In [1]:
%load_ext autoreload
%autoreload 2
import os
import os.path
import numpy as np
import sklearn
import sklearn.model_selection
import sklearn.linear_model
import sklearn.ensemble
import spacy
import sys
from sklearn.feature_extraction.text import CountVectorizer
from anchor import anchor_text
import time

---
### Load data

In [2]:
def load_polarity(path='../data/rt-polaritydata'):
    data = []
    labels = []
    f_names = ['rt-polarity.neg', 'rt-polarity.pos']
    for (l, f) in enumerate(f_names):
        for line in open(os.path.join(path, f), 'rb'):
            try:
                line.decode('utf8')
            except:
                continue
            data.append(line.strip())
            labels.append(l)
    return data, labels

In [3]:
nlp = spacy.load('en_core_web_lg')

In [4]:
data, labels = load_polarity()

In [8]:
train, test, train_labels, test_labels = \
    sklearn.model_selection.train_test_split(data, labels, test_size=.2, random_state=42)
train, val, train_labels, val_labels = \
    sklearn.model_selection.train_test_split(train, train_labels, test_size=.1, random_state=42)

In [17]:
train[:4]

[b'rare birds has more than enough charm to make it memorable .',
 b'mr . parker has brilliantly updated his source and grasped its essence , composing a sorrowful and hilarious tone poem about alienated labor , or an absurdist workplace sitcom .',
 b"shadyac shoots his film like an m . night shyamalan movie , and he frequently maintains the same snail's pace ; he just forgot to add any genuine tension .",
 b'diaz wears out her welcome in her most charmless performance']

In [18]:
train_labels[:4]

[1, 1, 0, 0]

Convert labels to np array

In [19]:
train_labels = np.array(train_labels)
test_labels = np.array(test_labels)
val_labels = np.array(val_labels)

In [22]:
train_labels[:4]

array([1, 1, 0, 0])

---
### Text preprocessing

In [23]:
vectorizer = CountVectorizer(min_df=1)
vectorizer.fit(train)

CountVectorizer()

In [24]:
train_vectors = vectorizer.transform(train)

In [25]:
test_vectors = vectorizer.transform(test)

In [26]:
val_vectors = vectorizer.transform(val)

---

### Training

In [37]:
model = sklearn.linear_model.LogisticRegression( max_iter=1000 )
model.fit(train_vectors, train_labels)

LogisticRegression(max_iter=1000)

In [38]:
# predict
preds = model.predict(val_vectors)

In [39]:
print('Val accuracy', sklearn.metrics.accuracy_score(val_labels, preds))
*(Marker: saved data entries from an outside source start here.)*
(** [bitfield_bytes_tree_hash_root]: the tree of the chunks of the bytes of a bit field. *)
Lemma bitfield_root n b :
  (lenN b <= (n + 7) / 8)%N ->
  bitfield_bytes_tree_hash_root n b =
  Val (merkleize hash2 (chunk_count ((n + 7) / 8)) (pack b)).
Proof.
  intros Hb. unfold bitfield_bytes_tree_hash_root, div_ceil. cbn [outcome_bind N.eqb].
  change BYTES_PER_CHUNK with 32%N. cbn [outcome_bind N.eqb].
  replace (n + 8 - 1)%N with (n + 7)%N by lia.
  replace ((n + 7) / 8 + 32 - 1)%N with ((n + 7) / 8 + 31)%N by lia.
  change (((n + 7) / 8 + 31) / 32)%N with (chunk_count ((n + 7) / 8)).
  destruct (mh_write_fits (chunk_count ((n + 7) / 8)) [] (mh_with_leaves _) b eq_refl) as [h Hh].
  { by apply chunk_count_mono. }
  rewrite Hh. unfold finish_or.
  pose proof (mh_finish_spec (chunk_count ((n + 7) / 8)) [b] h) as Hf. cbn in Hf.
  rewrite app_nil_r in Hf. by rewrite (Hf Hh).
Qed.

(** C32: the helpers that compute the roots of vectors and bit fields do not panic on what fits,
    and compute the root of the complete binary tree over the right leaves, padded with zero
    chunks to the capacity: the roots of the elements, or the integers themselves (each fills a
    chunk), or the chunks of the bytes of the bit field. *)
Theorem merkle_helpers_correct :
  (forall (A : Type) (tree_hash : TreeHash A) n (l : list A),
     tree_hash_type A <> Basic -> (lenN l <= n)%N ->
     vec_tree_hash_root n l = Val (complete_tree hash2 n (tree_hash_root <$> l))) /\
  (forall n (l : list U256), (lenN l <= n)%N ->
     vec_tree_hash_root n l =
     Val (complete_tree hash2 n ((fun x => uint_as_le_slice (u256_0 x)) <$> l))) /\
  (forall n b, (lenN b <= (n + 7) / 8)%N ->
     bitfield_bytes_tree_hash_root n b =
     Val (complete_tree hash2 (chunk_count ((n + 7) / 8)) (pack b))).
Proof.
  split_and!.
  - intros A tree_hash n l Hty Hn. rewrite <-merkleize_tree. by apply vec_root_composite.
  - intros n l Hn. rewrite (vec_root_basic n 1 (fun x => arr_bytes (uint_as_le_slice (u256_0 x))));
      try done.
    + rewrite N.add_sub, N.div_1_r, merkleize_tree.
      by rewrite <-(pack_chunks ((fun x => uint_as_le_slice (u256_0 x)) <$> l)), <-list_fmap_compose.
    + intros a. split; [done |]. by rewrite array_len.
  - intros n b Hb. rewrite <-merkleize_tree. by apply bitfield_root.
Qed.
End helpers.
Val accuracy 0.7544910179640718


In [40]:
def predict_text(text):
    return model.predict(vectorizer.transform(text))

---

### Explanation

In [43]:
# build explainer
explainer = anchor_text.AnchorText(nlp, ['negative', 'positive'], use_unk_distribution=True)

In [57]:
# use explainer
np.random.seed(1)
text = 'This is a good book .'
pred = explainer.class_names[predict_text([text])[0]]

In [58]:
pred

'positive'

In [59]:
exp = explainer.explain_instance(text, predict_text, threshold=0.95, verbose=False, use_proba=True)

In [60]:
exp

<anchor.anchor_explanation.AnchorExplanation at 0x7f0dc343aaf0>

In [61]:
exp.names()

['good']

In [62]:
' AND '.join(exp.names())

'good'

In [63]:
exp.precision()

1.0